A British firm is hoping to help music festivals and other arts events reduce their carbon emissions with a portable hydrogen fuel cell.
London-based Arcola Energy has won £25,000 from the Technology Strategy Board (TSB) to develop a 500W version of its existing fuel-cell LED lighting system, which the firm claims could reduce emissions by 90 per cent compared to conventional lighting.
HyLight150, the proof-of-concept device launched earlier this year, combines a hydrogen fuel cell made by gas producer BOC, as well as a battery and back-up mains electricity supply.
A control system referred to as ‘The Brain’ maintains a constant power supply to prevent the LEDs from going out and entering a new start-up cycle if the power sources need to switch over.
Arcola’s executive director Ben Todd told The Engineer the product was a way of turning a relatively small engineering input into a big output in an industry that was already taking steps to reduce its carbon emissions.
‘Very often at outdoor events you’ll find lots of diesel generators around but increasingly there’s a shift to low-energy lighting,’ he said.
‘The point of this is to put the whole thing together, providing the power, the lighting and the control.
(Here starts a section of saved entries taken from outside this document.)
(** * bbgo: the cross-exchange maker strategy, the sequence cursor of the
      coinbase stream and the binance futures batch-order response

    Embedded from the Go sources:
    - [pkg/strategy/xmaker/strategy.go]: [aggregatePrice], [Initialize],
      [updateQuote], [Hedge], [Defaults], [Validate], one tick of
      [hedgeWorker] and the trade callback bound in [CrossRun];
    - [pkg/exchange/coinbase/stream_handlers.go]:
      [checkAndUpdateSequenceNumber], [handleTickerMessage], the order
      handlers ([handleReceivedMessage], [handleOpenMessage],
      [handleDoneMessage], [handleChangeMessage]) with the cache of working
      orders, [handleOrderbookUpdateMessage] and the grouping loop of
      [handleConnect];
    - the binance futures batch-order request: [Unmarshal] of
      [FuturesBatchOrdersResponse].

    Logging, notifications and prometheus gauges have no effect on the
    values studied and are left out. *)

From Stdlib Require Import QArith Qabs Lqa ZArith Lia Sorted Ascii.
From stdpp Require Import gmap strings list option.

Local Open Scope Z_scope.

(** ** pkg/fixedpoint *)

Module fixedpoint.

(** Modelled from the spec: the package [pkg/fixedpoint] is not among the
    files embedded here.  The spec asks for "fixed-point decimals with
    decision-relevant precision (never binary floats for prices or sizes)";
    a [Value] is taken to be an exact rational, so that [Add], [Sub] and
    [Mul] are exact and comparison is the order of the rationals.  What
    depends on the rounding of a product or of a quotient is stated with
    [MulRounded] and [DivRounded] below. *)
Abbreviation Value := Q.

Definition Zero : Value := 0%Q.
Definition One : Value := 1%Q.
Definition NewFromInt (n : Z) : Value := inject_Z n.

Definition Add (a b : Value) : Value := (a + b)%Q.
Definition Sub (a b : Value) : Value := (a - b)%Q.
Definition Mul (a b : Value) : Value := (a * b)%Q.
Definition Neg (a : Value) : Value := (- a)%Q.
Definition Abs (a : Value) : Value := Qabs a.

(** [Compare] answers -1, 0 or +1, as the Go method does. *)
Definition Compare (a b : Value) : Z :=
  match (a ?= b)%Q with
  | Lt => -1
  | Eq => 0
  | Gt => 1
  end.

Definition Sign (a : Value) : Z := Compare a Zero.
Definition IsZero (a : Value) : bool := Qeq_bool a 0%Q.

(** Modelled from the spec: the quotient of two values.  A division by zero
    has no decimal result; it is kept observable as [None] so that the
    callers' divisions can be audited. *)
Definition Div (a b : Value) : option Value :=
  if IsZero b then None else Some (a / b)%Q.

(** *** Rounded products and quotients

    Modelled from the spec: "fixed-point decimals with decision-relevant
    precision" fixes neither the number of decimals nor the way a product
    or a quotient is rounded to them, while sums, differences and
    comparisons of decimals are exact.  Where a property depends on the
    value of a product or of a quotient, these are taken with a rounding:
    a function on the rationals together with its resolution, the largest
    distance it is allowed to put between a number and its rounding. *)
Record Rounding : Type := mkRounding {
  resolution : Q;
  round : Q -> Q
}.

Definition withinResolution (rho : Rounding) : Prop :=
  forall x : Q,
    (x - resolution rho <= round rho x)%Q /\ (round rho x <= x + resolution rho)%Q.

Definition MulRounded (rho : Rounding) (a b : Value) : Value :=
  round rho (a * b)%Q.

Definition DivRounded (rho : Rounding) (a b : Value) : option Value :=
  if IsZero b then None else Some (round rho (a / b)%Q).

(** No rounding at all: the arithmetic of [Mul] and [Div]. *)
Definition exactArithmetic : Rounding := mkRounding 0%Q (fun x => x).

(** Eight decimals, the digits beyond them cut off. *)
Definition truncate8 (x : Q) : Q :=
  let scaled := (x * 100000000)%Q in
  (Z.quot (Qnum scaled) (Zpos (Qden scaled)) # 100000000)%Q.

Definition truncation8 : Rounding := mkRounding (1 # 100000000)%Q truncate8.

End fixedpoint.

(** ** pkg/types *)

Module types.
Import fixedpoint.

Record PriceVolume : Type := mkPV { Price : Value; Volume : Value }.

Definition PriceVolumeSlice : Type := list PriceVolume.

Inductive SideType : Type := SideTypeBuy | SideTypeSell.

Inductive OrderType : Type := OrderTypeLimit | OrderTypeMarket.

(** Go's [time.Time] and [time.Duration], in nanoseconds. *)
Abbreviation Time := Z.
Abbreviation Duration := Z.
Definition Second : Duration := 1000000000.

(** Truncation of a rational toward zero. *)
Definition Qtrunc (x : Q) : Z := Z.quot (Qnum x) (Zpos (Qden x)).

(** The fields of [Market] read by the strategy. *)
Record Market : Type := mkMarket {
  BaseCurrency : string;
  QuoteCurrency : string;
  TickSize : Value;
  StepSize : Value;
  MinQuantity : Value;
  MinNotional : Value
}.

(** Modelled from the spec: [Market.TruncateQuantity] is not among the
    files embedded here.  "Truncate to stepSize": "quantity snapped to
    stepSize by truncation (never rounded up)", that is the largest multiple
    of the step not above the quantity in magnitude; a market without a step
    leaves the quantity as it is. *)
Definition TruncateQuantity (m : Market) (quantity : Value) : Value :=
  if IsZero (StepSize m) then quantity
  else Mul (NewFromInt (Qtrunc (quantity / StepSize m)%Q)) (StepSize m).

(** The field of [Balance] read by the strategy. *)
Record Balance : Type := mkBalance { Available : Value }.

Abbreviation BalanceMap := (gmap string Balance).

Record SubmitOrder : Type := mkSubmitOrder {
  soSymbol : string;
  soMarket : option Market;
  soType : OrderType;
  soSide : SideType;
  soPrice : Value;
  soQuantity : Value;
  soTimeInForce : string;
  soGroupID : Z;
  soMarginSideEffect : string
}.

(** An order as an exchange reports it back: what was submitted and the
    identifier the venue assigned. *)
Record Order : Type := mkOrder {
  OrderID : Z;
  orderSubmit : SubmitOrder
}.

(** The fields of [Trade] read by the strategy's trade callback. *)
Record Trade : Type := mkTrade {
  tradeExchange : string;
  tradeSide : SideType;
  tradeQuantity : Value
}.

(** Modelled from the spec: [Trade.PositionChange] is not among the files
    embedded here; a buy adds its quantity to the base position, a sell
    removes it ("signed base quantity (positive = long)"). *)
Definition PositionChange (t : Trade) : Value :=
  match tradeSide t with
  | SideTypeBuy => tradeQuantity t
  | SideTypeSell => Neg (tradeQuantity t)
  end.

(** Modelled from the spec: [PriceHeartBeat] is not among the files embedded
    here.  "Per side: last observed best price, last change instant.
    Reports stale when [now - last_change > priceUpdateTimeout]". *)
Record PriceHeartBeat : Type := mkHeartBeat {
  hbLast : Value;
  hbLastUpdatedTime : Time;
  hbTimeout : Duration
}.

Definition NewPriceHeartBeat (timeout : Duration) : PriceHeartBeat :=
  mkHeartBeat Zero 0 timeout.

(** [Update] answers the heartbeat after the observation and whether it
    reports stale (the Go method's non-nil error). *)
Definition HeartBeatUpdate (b : PriceHeartBeat) (current : PriceVolume) (now : Time)
  : PriceHeartBeat * bool :=
  if Qeq_bool (hbLast b) (Price current)
  then (b, now - hbLastUpdatedTime b >? hbTimeout b)
  else (mkHeartBeat (Price current) now (hbTimeout b), false).

(** A snapshot of an order book: both sides, best level first. *)
Record SliceOrderBook : Type := mkBook {
  Bids : PriceVolumeSlice;
  Asks : PriceVolumeSlice
}.

Definition BestBid (b : SliceOrderBook) : option PriceVolume := head (Bids b).
Definition BestAsk (b : SliceOrderBook) : option PriceVolume := head (Asks b).

Definition BestBidAndAsk (b : SliceOrderBook) : option (PriceVolume * PriceVolume) :=
  match BestBid b, BestAsk b with
  | Some bid, Some ask => Some (bid, ask)
  | _, _ => None
  end.

Definition CopyDepth (b : SliceOrderBook) (limit : nat) : SliceOrderBook :=
  mkBook (take limit (Bids b)) (take limit (Asks b)).

(** Modelled from the spec: [IsValid] is not among the files embedded here; a
    copy is invalid when it is "crossed or empty". *)
Definition IsValid (b : SliceOrderBook) : bool :=
  match BestBidAndAsk b with
  | Some (bid, ask) => negb (Compare (Price bid) (Price ask) >? 0)
  | None => false
  end.

End types.

(** ** pkg/bbgo: what the strategy uses of the framework

    None of these is among the files embedded here; each is modelled from the
    specification of the component it belongs to. *)

Module bbgo.
Import fixedpoint types.

(** Modelled from the spec: one side of the quota ledger.  "Locks are
    tentative; commit promotes them; rollback discards the latest lock";
    "[lock] succeeds iff remaining available exceeds the request". *)
Record Quota : Type := mkQuota {
  quotaAvailable : Value;
  quotaLocked : Value
}.

Definition emptyQuota : Quota := mkQuota Zero Zero.

Definition QuotaAdd (q : Quota) (fund : Value) : Quota :=
  mkQuota (Add (quotaAvailable q) fund) (quotaLocked q).

Definition QuotaLock (q : Quota) (fund : Value) : Quota * bool :=
  if Compare (quotaAvailable q) fund >? 0
  then (mkQuota (Sub (quotaAvailable q) fund) (Add (quotaLocked q) fund), true)
  else (q, false).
It’s difficult to do on a massive scale but with these simple events you can demonstrate the benefit you get.’
He added that the increase in energy efficiency was so great that it was a big step change even if the hydrogen didn’t come from carbon-neutral sources.
‘The fuel cell runs at about 50 per cent efficiency and the diesel generators at five per cent. Even taking into account the energy consumed in making and shifting the hydrogen, you’re still looking at massive efficiency savings. Green hydrogen is a bonus.’
The hydrogen currently comes from a small cylinder that can provide 50 hours of power at 150W and can be easily transported and operated.
For the 500W unit, Arcola plans to integrate the fuel cell into its device by partnering with Horizon Fuel Cell Technologies, in order to reduce the costs to the consumer.
The company’s engineers also need to develop the system so it can cope with the difficult start-up cycle of the growing number of AC LEDs used by the industry
‘A lot of fuel cells have been built for really challenging industrial applications,’ said Todd. ‘What we want is a relatively lightweight, not over-engineered solution with some of these difficult and specific electronic issues overcome.’